■ WHAT YOU SHOULD DO:
Write down, unchanged, the entries from the first line through the line holding "Definition with_control (callback". Include no other line.

####

Definition with_next_id (n : Z) (s : WaitSetState) : WaitSetState :=
  MkWaitSet (ws_context s) n (shutdown_callback_id s) (control_condition_attached s) (ws_closing s)
    (waiting s) (poisoned s) (topology_generation s) (ws_active_mutations s) (registrations s)
    (native s) (ws_wake s).

Definition with_waiting (b : bool) (s : WaitSetState) : WaitSetState :=
  MkWaitSet (ws_context s) (next_registration_id s) (shutdown_callback_id s)
    (control_condition_attached s) (ws_closing s) b (poisoned s) (topology_generation s)
    (ws_active_mutations s) (registrations s) (native s) (ws_wake s).

Definition with_mutations (n : nat) (s : WaitSetState) : WaitSetState :=
  MkWaitSet (ws_context s) (next_registration_id s) (shutdown_callback_id s)
    (control_condition_attached s) (ws_closing s) (waiting s) (poisoned s) (topology_generation s)
    n (registrations s) (native s) (ws_wake s).

Definition poison (s : WaitSetState) : WaitSetState :=
  MkWaitSet (ws_context s) (next_registration_id s) (shutdown_callback_id s)
    (control_condition_attached s) (ws_closing s) (waiting s) true (topology_generation s)
    (ws_active_mutations s) (registrations s) (native s) (ws_wake s).

Definition with_control (callback : Z) (attached : bool) (s : WaitSetState) : WaitSetState :=
  MkWaitSet (ws_context s) (next_registration_id s) callback attached (ws_closing s) (waiting s)
    (poisoned s) (topology_generation s) (ws_active_mutations s) (registrations s) (native s)
    (ws_wake s).

(** The first critical section of [close]. *)
Definition begin_close (s : WaitSetState) : WaitSetState :=
  MkWaitSet (ws_context s) (next_registration_id s) 0 (control_condition_attached s) true (waiting s)
    (poisoned s) (topology_generation s) (ws_active_mutations s) (registrations s) (native s)
    (ws_wake s).

Definition note_topology_mutation (s : WaitSetState) : WaitSetState :=
  if topology_generation s =? UINT64_MAX then poison s
  else MkWaitSet (ws_context s) (next_registration_id s) (shutdown_callback_id s)
         (control_condition_attached s) (ws_closing s) (waiting s) (poisoned s)
         (topology_generation s + 1) (ws_active_mutations s) (registrations s) (native s) (ws_wake s).

Definition notify_wake (dds : Dds) (s : WaitSetState) : WaitSetState :=
  with_wake (notify (trigger_ok dds) (ws_wake s)).2 s.

(** The constructor and the destructor of [TopologyMutationGuard]. *)
Definition begin_mutation (dds : Dds) (s : WaitSetState) : WaitSetState :=
  notify_wake dds (with_mutations (S (ws_active_mutations s)) s).

Definition end_mutation (dds : Dds) (s : WaitSetState) : WaitSetState :=
  let s := note_topology_mutation s in
  notify_wake dds (with_mutations (pred (ws_active_mutations s)) s).

Record World := MkWorld { store : Store; wait_sets : gmap Z WaitSetState }.

Definition ws_of (w : World) (i : Z) : WaitSetState := wait_sets w !!! i.

Definition with_store (st : Store) (w : World) : World := MkWorld st (wait_sets w).

Definition set_ws (i : Z) (s : WaitSetState) (w : World) : World :=
  MkWorld (store w) (<[i := s]> (wait_sets w)).

Definition on_ws (i : Z) (f : WaitSetState -> WaitSetState) (w : World) : World :=
  set_ws i (f (ws_of w i)) w.

(** A waitable's [notify_wait_set]: its wake callback, if it has one. *)
Definition notify_link (dds : Dds) (l : Link) (w : World) : Result unit * World :=
  match wake_callback l with
  | Some i => ((notify (trigger_ok dds) (ws_wake (ws_of w i))).1, on_ws i (notify_wake dds) w)
  | None => (success tt, w)
  end.

(** ** Detaching *)

Definition quarantine_readers (i : Z) (rs : list nat) (st : Store) : Store :=
  fold_right (fun r => update_reader r (quarantine_wait_set i)) st rs.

####

■ ANSWER FOR THE TASK:
Definition with_next_id (n : Z) (s : WaitSetState) : WaitSetState :=
  MkWaitSet (ws_context s) n (shutdown_callback_id s) (control_condition_attached s) (ws_closing s)
    (waiting s) (poisoned s) (topology_generation s) (ws_active_mutations s) (registrations s)
    (native s) (ws_wake s).

Definition with_waiting (b : bool) (s : WaitSetState) : WaitSetState :=
  MkWaitSet (ws_context s) (next_registration_id s) (shutdown_callback_id s)
    (control_condition_attached s) (ws_closing s) b (poisoned s) (topology_generation s)
    (ws_active_mutations s) (registrations s) (native s) (ws_wake s).

Definition with_mutations (n : nat) (s : WaitSetState) : WaitSetState :=
  MkWaitSet (ws_context s) (next_registration_id s) (shutdown_callback_id s)
    (control_condition_attached s) (ws_closing s) (waiting s) (poisoned s) (topology_generation s)
    n (registrations s) (native s) (ws_wake s).

Definition poison (s : WaitSetState) : WaitSetState :=
  MkWaitSet (ws_context s) (next_registration_id s) (shutdown_callback_id s)
    (control_condition_attached s) (ws_closing s) (waiting s) true (topology_generation s)
    (ws_active_mutations s) (registrations s) (native s) (ws_wake s).

Definition with_control (callback : Z) (attached : bool) (s : WaitSetState) : WaitSetState :=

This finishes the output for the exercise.